:: Action item ::
Retype, word for word, each line between the lines holding "rewrite item_of_hello, decide_True" and "destruct (hello_due ids", inclusive, and leave the rest of the data alone.

:: Excerpted data ::

++++++

Lemma unconnected_rel hl hl' :
  heap_rel (fun l l' => l_master l' = l_master l /\ (l_conn l = None -> l_conn l' = None)) hl hl' ->
  (forall p, pm_map hl' !! m = Some p -> pm_map hl !! m = Some p) -> unconnected hl -> unconnected hl'.
Proof using Type.
  intros HR Hmap [H2 H3]. split.
  - intros p l' Hp (l & Hl & -> & _)%(heap_rel_r _ _ _ _ _ HR). rewrite (proj1 HR) in Hp. by apply (H2 p).
  - intros p l' Hp%Hmap (l & Hl & _ & Hc)%(heap_rel_r _ _ _ _ _ HR). by apply Hc, (H3 p).
Qed.

(** The links change, but not whose they are, nor the connections to targets. *)
Lemma dead_links hq ws qpc t hl lpc inp t' hl' :
  heap_rel (fun l l' => l_master l' = l_master l /\ (l_conn l = None -> l_conn l' = None)) hl hl' ->
  (forall p, pm_map hl' !! m = Some p -> pm_map hl !! m = Some p) ->
  (forall id v, id ∈ ids -> Est v ∈ omap (item_of id) (wire t' (ws_index ids id)) ->
     Est v ∈ omap (item_of id) (wire t (ws_index ids id))) ->
  dead (mkDir hq ws qpc t hl lpc inp) -> dead (mkDir hq ws qpc t' hl' lpc inp).
Proof using Type.
  intros HR Hmap Ht [H1 H2 H4]. split; simpl in *; [done|by eapply unconnected_rel|].
  - intros id v Hid Hin%Ht; [|done]. by apply (H4 id v).
Qed.

Lemma est_read k v0 (rest : list json) t id v :
  wire t k = v0 :: rest -> Est v ∈ omap (item_of id) (wire (<[k := rest]> t) (ws_index ids id)) ->
  Est v ∈ omap (item_of id) (wire t (ws_index ids id)).
Proof using Type.
  intros Hw. rewrite wire_insert. case_decide as E; [|done]. rewrite E, Hw, omap_cons.
  case_match; [|done]. by apply list_elem_of_further.
Qed.

Lemma dead_chunk hq ws qpc t hl lpc inp k v rest id b hl' :
  wire t k = v :: rest -> delivers hl id b hl' ->
  dead (mkDir hq ws qpc t hl lpc inp) -> dead (mkDir hq ws qpc (<[k := rest]> t) hl' lpc inp).
Proof using Type.
  intros Hw Hdl. apply dead_links.
  - destruct Hdl; [by apply heap_rel_update|by apply heap_rel_refl..].
  - by destruct Hdl.
  - intros i v' _. by eapply est_read.
Qed.

(** A hello message may make a link again, without a connection to the target. *)
Lemma unconnected_ensure now i hl :
  i ∈ ids -> owned ids m hl -> unconnected hl ->
  let h' := Link.ensure now i m hl in
  unconnected h' /\ owned ids m h' /\ pm_go h' = pm_go hl /\ is_Some (pm_map h' !! i) /\
  forall j p, pm_map hl !! j = Some p -> pm_map h' !! j = Some p.
Proof using Hhead.
  intros Hi Ho [H2 H3] h'. assert (owned ids m h') as Ho' by (by apply owned_ensure). split_and!; [|done|..];
    unfold h', Link.ensure; destruct (pm_map hl !! i) as [pi|] eqn:Ei; simpl; try done; [|by rewrite lookup_insert_eq|].
  - split; simpl.
    + intros p l Hp [Hl|[Hge _]]%lookup_app_Some; [by apply (H2 p)|]. pose proof (ow_go _ _ _ Ho) as Hok.
      unfold pm_go_ok in Hok. rewrite Forall_forall in Hok. apply Hok in Hp. lia.
    + intros p l. rewrite lookup_insert. case_decide as E.
      * intros [= <-]. rewrite list_lookup_middle by done. by intros [= <-].
      * intros Hp. destruct (owned_ours _ _ _ _ _ Ho head_in Hp) as (l0 & Hl0 & _).
        rewrite (lookup_app_l_Some _ _ _ _ Hl0). intros [= <-]. by apply (H3 p).
  - intros j p Hj. rewrite lookup_insert_ne; [done|]. congruence.
Qed.

Lemma dead_hello now hq ws qpc t hl lpc inp k v rest id :
  id ∈ ids -> wire t k = v :: rest -> owned ids m hl -> dead (mkDir hq ws qpc t hl lpc inp) ->
  dead (mkDir hq ws qpc (<[k := rest]> t) (Link.Add now id m hl) lpc inp) /\ pm_go (Link.Add now id m hl) = pm_go hl.
Proof using Hhead.
  intros Hid Hw Ho [H1 H2 H4]. simpl in *.
  destruct (unconnected_ensure now m hl head_in Ho H2) as (U1 & O1 & G1 & [p Hp] & _).
  destruct (unconnected_ensure now id _ Hid O1 U1) as (U2 & O2 & G2 & _ & M2). pose proof (M2 m p Hp) as Hp2.
  destruct (owned_ours _ _ _ _ _ O2 head_in Hp2) as (l & Hl & _).
  rewrite (link_Add_unstarted now id m hl p l Hp Hp2 Hl) by (by apply (un_conn _ U2 p)).
  split; [|simpl; by rewrite G2, G1]. split; [done| |].
  - simpl. eapply unconnected_rel; [by apply heap_rel_update|done|done].
  - simpl. intros i v' Hi Hin. by eapply H4, est_read.
Qed.

(** Removing a connection that waits. *)
Lemma waits_dead qq name hq ws qpc t hl lpc inp hl' ops :
  owned ids m hl -> Link.RemoveAll m hl = Some hl' -> hs_sorted ops = true ->
  waits qq name (mkDir hq ws qpc t hl lpc inp) ops -> dead (mkDir hq ws qpc t hl' lpc inp).
Proof using Hnd Hhead.
  intros Ho Hrm Hso [Hup Hno _]. destruct (RemoveAll_inv _ _ _ Hrm) as [HR _].
  destruct (RemoveAll_ok m hl (ow_wf _ _ _ Ho)) as (h1 & E & _ & [Hw _]). assert (h1 = hl') as -> by congruence.
  split; [by apply (ui_lpc _ _ _ _ _ _ _ _ Hup)|split|]; simpl in *.
  - intros p l' Hp (l & Hl & -> & _)%(heap_rel_r _ _ _ _ _ HR). rewrite (proj1 HR) in Hp. by apply (Hno p).
  - intros p l' Hp. exfalso. unfold Link.RemoveAll in Hrm. destruct (pm_deref hl m) as [q|] eqn:Hq.
    + rewrite Hw, decide_True in Hp by set_solver. done.
    + injection Hrm as <-. destruct (owned_ours _ _ _ _ _ Ho head_in Hp) as (l0 & Hl0 & _). unfold pm_deref in Hq.
      rewrite Hp in Hq. congruence.
  - intros id v Hid. destruct (ui_items _ _ _ _ _ _ _ _ Hup id Hid) as [l Hl]. simpl in Hl. rewrite Hl. unfold due. rewrite Hso.
    intros [Hin|[b [? _]]%list_elem_of_fmap]%elem_of_app; [|done].
    case_decide; case_decide; set_solver.
Qed.

(** ** Where it stands *)

(** Either way; [sorted] and [dialled] tell which steps the server has taken. *)
Inductive passage qq name (d : dir (W := nat)) (sorted dialled : bool) : Prop :=
  | pa_waits ops :
      waits qq name d ops -> sorted = hs_sorted ops -> dialled = bool_decide (is_Some (tried ops)) ->
      passage qq name d sorted dialled
  | pa_runs me : runs qq name d me -> sorted = true -> dialled = true -> passage qq name d sorted dialled
  | pa_dead : dead d -> sorted = true -> dialled = true -> passage qq name d sorted dialled.

Lemma passage_send qq name d d' s b : dir_send m qq d d' -> passage qq name d s b -> passage qq name d' s b.
Proof using Hnd Hhead.
  intros H [ops Hw Es Ed|me Hr Es Ed|Hd Es Ed]; [eapply pa_waits|eapply pa_runs|apply pa_dead];
    eauto using waits_send, runs_send, dead_send.
Qed.

Lemma passage_other qq name hq ws qpc t hl lpc inp hq' ws' t' hl' s b :
  queues_kept m qq hq ws hq' ws' -> items_kept ids t t' ->
  owned ids m hl -> owned ids m hl' -> apart ids m hl hl' -> pc_ours ids m hl lpc ->
  passage qq name (mkDir hq ws qpc t hl lpc inp) s b -> passage qq name (mkDir hq' ws' qpc t' hl' lpc inp) s b.
Proof using Hnd Hhead.
  intros Hq Ht Ho Ho' Ha Hpc [ops Hw Es Ed|me Hr Es Ed|Hd Es Ed];
    [eapply pa_waits|eapply pa_runs|apply pa_dead]; eauto using waits_other, runs_other, dead_other.
Qed.

Lemma passage_chunk qq name hq ws qpc t hl lpc inp id v rest b hl' s dl :
  id ∈ ids -> wire t (ws_index ids id) = v :: rest -> chunk_of id v = Some b -> delivers hl id b hl' ->
  passage qq name (mkDir hq ws qpc t hl lpc inp) s dl ->
  passage qq name (mkDir hq ws qpc (<[ws_index ids id := rest]> t) hl' lpc inp) s dl.
Proof using Hnd Hhead.
  intros Hid Hw Hv Hdl [ops Hwa Es Ed|me Hr Es Ed|Hd Es Ed];
    [eapply pa_waits|eapply pa_runs|apply pa_dead]; eauto using waits_chunk, runs_chunk, dead_chunk.
Qed.

(** What a step of the handshake starts: nothing, or the [Send] that was not
    there before. *)
Definition started hl hl' (lpc : Link.send_pc) : Prop :=
  pm_go hl' = pm_go hl \/
  exists me, pm_go hl' = pm_go hl ++ [me] /\ lpc = Link.PEnter /\
    forall p l, p ∈ pm_go hl -> pm_heap hl !! p = Some l -> l_master l <> m.

Lemma own_hs_step now hl op :
  (forall id, op = Link.HAdd id -> id ∈ ids) -> owned ids m hl ->
  owned ids m (Link.hs_step now m ids hl op) /\ kept hl (Link.hs_step now m ids hl op).
Proof using Hhead.
  pose proof head_in as Hm. intros Hid Ho. destruct op as [id| |c]; simpl.
  - specialize (Hid id eq_refl). split; [by apply owned_Add|apply kept_Add].
  - split; [by apply owned_SetSort|apply kept_SetSort].
  - split; [by apply owned_trySend|apply kept_trySend].
Qed.

Lemma waits_passage qq name now hq ws qpc t t' hl lpc inp ops op s dl :
  waits qq name (mkDir hq ws qpc t hl lpc inp) ops -> owned ids m hl ->
  link_may ids ops op -> (forall c, op = Link.HTry c -> unused c) ->
  (forall id l, id ∈ ids -> omap (item_of id) (wire t (ws_index ids id)) = due ids m addr ops id ++ map Chunk l ->
     omap (item_of id) (wire t' (ws_index ids id)) = due ids m addr (ops ++ [op]) id ++ map Chunk l) ->
  s = hs_sorted (ops ++ [op]) -> dl = bool_decide (is_Some (tried (ops ++ [op]))) ->
  passage qq name (mkDir hq ws qpc t' (Link.hs_step now m ids hl op) lpc inp) s dl /\
  started hl (Link.hs_step now m ids hl op) lpc.
Proof using Hnd Hhead.
  intros Hw Ho Hmay Hun Hit Es Ed. destruct (own_hs_step now hl op) as [Ho' Hk]; [|done|].
  { intros id ->. apply Hmay. }
  destruct (waits_op qq name now hq ws qpc t t' hl lpc inp ops op Hw Ho Ho' Hk Hmay Hun Hit)
    as [[Hw' Hg]|(me & Hr & Hg & _ & Hs & Ht & Hlpc)].
  - split; [by eapply pa_waits|by left].
  - split.
    + apply hs_sorted_in in Hs. rewrite Hs in Es. rewrite bool_decide_eq_true_2 in Ed by done. by eapply pa_runs.
    + right. exists me. split_and!; [done..|]. apply Hw.
Qed.

Lemma runs_head qq name d me k v rest id :
  runs qq name d me -> ids !! k = Some id -> wire (d_wires d) k = v :: rest -> item_of id v <> None ->
  exists b, item_of id v = Some (Chunk b).
Proof using Hnd.
  intros Hr Hk Hw Hv. destruct (ru_items _ _ _ _ Hr id) as [l Hl]; [by eapply list_elem_of_lookup_2|].
  rewrite (ws_index_lookup ids k id Hnd Hk), Hw, omap_cons in Hl. destruct (item_of id v) as [i|]; [|done].
  destruct l as [|b l]; simplify_eq/=. by exists b.
Qed.

Lemma passage_hello qq name now hq ws qpc t hl lpc inp k id rest s dl :
  ids !! k = Some id -> wire t k = hello_json m id :: rest -> owned ids m hl ->
  passage qq name (mkDir hq ws qpc t hl lpc inp) s dl ->
  passage qq name (mkDir hq ws qpc (<[k := rest]> t) (Link.Add now id m hl) lpc inp) s dl /\
  started hl (Link.Add now id m hl) lpc.
Proof using Hnd Hhead.
  intros Hk Hw Ho [ops Hwa Es Ed|me Hr _ _|Hd Es Ed].
  3: { destruct (dead_hello now hq ws qpc t hl lpc inp k _ rest id (list_elem_of_lookup_2 _ _ _ Hk) Hw Ho Hd) as [Hd' Hg].
       split; [by apply pa_dead|by left]. }
  2: { exfalso. destruct (runs_head _ _ _ _ _ _ _ _ Hr Hk Hw) as [b Hb]; rewrite item_of_hello, decide_True in * by done; done. }
  destruct (hello_due ids m addr qq name Hnd head_in Hhead (fun _ _ _ => True) (mkDir hq ws qpc t hl lpc inp) ops k id rest) as [Hmay Hdue];
    [by apply elem_of_numbered_iff|done|apply Hwa|].
  apply (waits_passage qq name now hq ws qpc t _ hl lpc inp ops (Link.HAdd id)); try done.
  - by rewrite hs_sorted_snoc, orb_false_r.
  - by rewrite tried_snoc.
Qed.

Lemma passage_est qq name now hq ws qpc t hl lpc inp rest s dl :
  wire t 0 = est_json ids m addr :: rest -> owned ids m hl -> passage qq name (mkDir hq ws qpc t hl lpc inp) s dl ->
  s = false /\ dl = false /\
  passage qq name (mkDir hq ws qpc (<[0 := rest]> t) (Link.hub_SetSort now m ids hl) lpc inp) true false /\
  started hl (Link.hub_SetSort now m ids hl) lpc.
Proof using Hnd Hhead.
  intros Hw Ho [ops Hwa Es Ed|me Hr _ _|Hd _ _].
  3: { exfalso. apply (de_est _ Hd m (est_json ids m addr) head_in). simpl. rewrite (ws_index_lookup ids 0 m Hnd Hhead), Hw, omap_cons.
       rewrite item_of_est, decide_True by done. by apply list_elem_of_here. }
  2: { exfalso. destruct (runs_head _ _ _ _ _ _ _ _ Hr Hhead Hw) as [b Hb]; rewrite item_of_est, decide_True in * by done; done. }
  destruct (est_due ids m addr qq name Hnd head_in Hhead (fun _ _ _ => True) (mkDir hq ws qpc t hl lpc inp) ops rest) as [Hs Hdue]; [done|apply Hwa|].
  assert (dl = false) as ->.
  { rewrite Ed. apply bool_decide_eq_false_2. intros Ht. apply (lr_try _ _ _ _ (ui_links _ _ _ _ _ _ _ _ (wa_up _ _ _ _ Hwa))) in Ht.
    apply hs_sorted_in in Ht. congruence. }
  split; [congruence|]. split; [done|].
  apply (waits_passage qq name now hq ws qpc t _ hl lpc inp ops Link.HSort); try done.
  - by rewrite hs_sorted_snoc, orb_true_r.
  - by rewrite tried_snoc.
Qed.

Lemma passage_dial qq name hq ws qpc t hl lpc inp c :
  unused c -> owned ids m hl -> passage qq name (mkDir hq ws qpc t hl lpc inp) true false ->
  passage qq name (mkDir hq ws qpc t (fst (Link.TrySend m (Some c) hl)) lpc inp) true true /\
  started hl (fst (Link.TrySend m (Some c) hl)) lpc.
Proof using Hnd Hhead.
  intros Hc Ho [ops Hwa Es Ed|me _ _ ?|_ _ ?]; [|done..]. symmetry in Es, Ed. apply hs_sorted_in in Es.
  apply bool_decide_eq_false in Ed.
  assert (tried ops = None) as Ht by (destruct (tried ops); [by destruct Ed; eexists|done]).
  apply (waits_passage qq name 0 hq ws qpc t t hl lpc inp ops (Link.HTry c)); try done.
  - by intros c' [= <-].
  - intros id l _ Hl. by rewrite due_snoc_other.
  - rewrite hs_sorted_snoc. apply hs_sorted_in in Es. by rewrite Es.
  - by rewrite tried_snoc.
Qed.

++++++

:: Exercise response ::
  2: { exfalso. destruct (runs_head _ _ _ _ _ _ _ _ Hr Hk Hw) as [b Hb]; rewrite item_of_hello, decide_True in * by done; done. }
  destruct (hello_due ids m addr qq name Hnd head_in Hhead (fun _ _ _ => True) (mkDir hq ws qpc t hl lpc inp) ops k id rest) as [Hmay Hdue];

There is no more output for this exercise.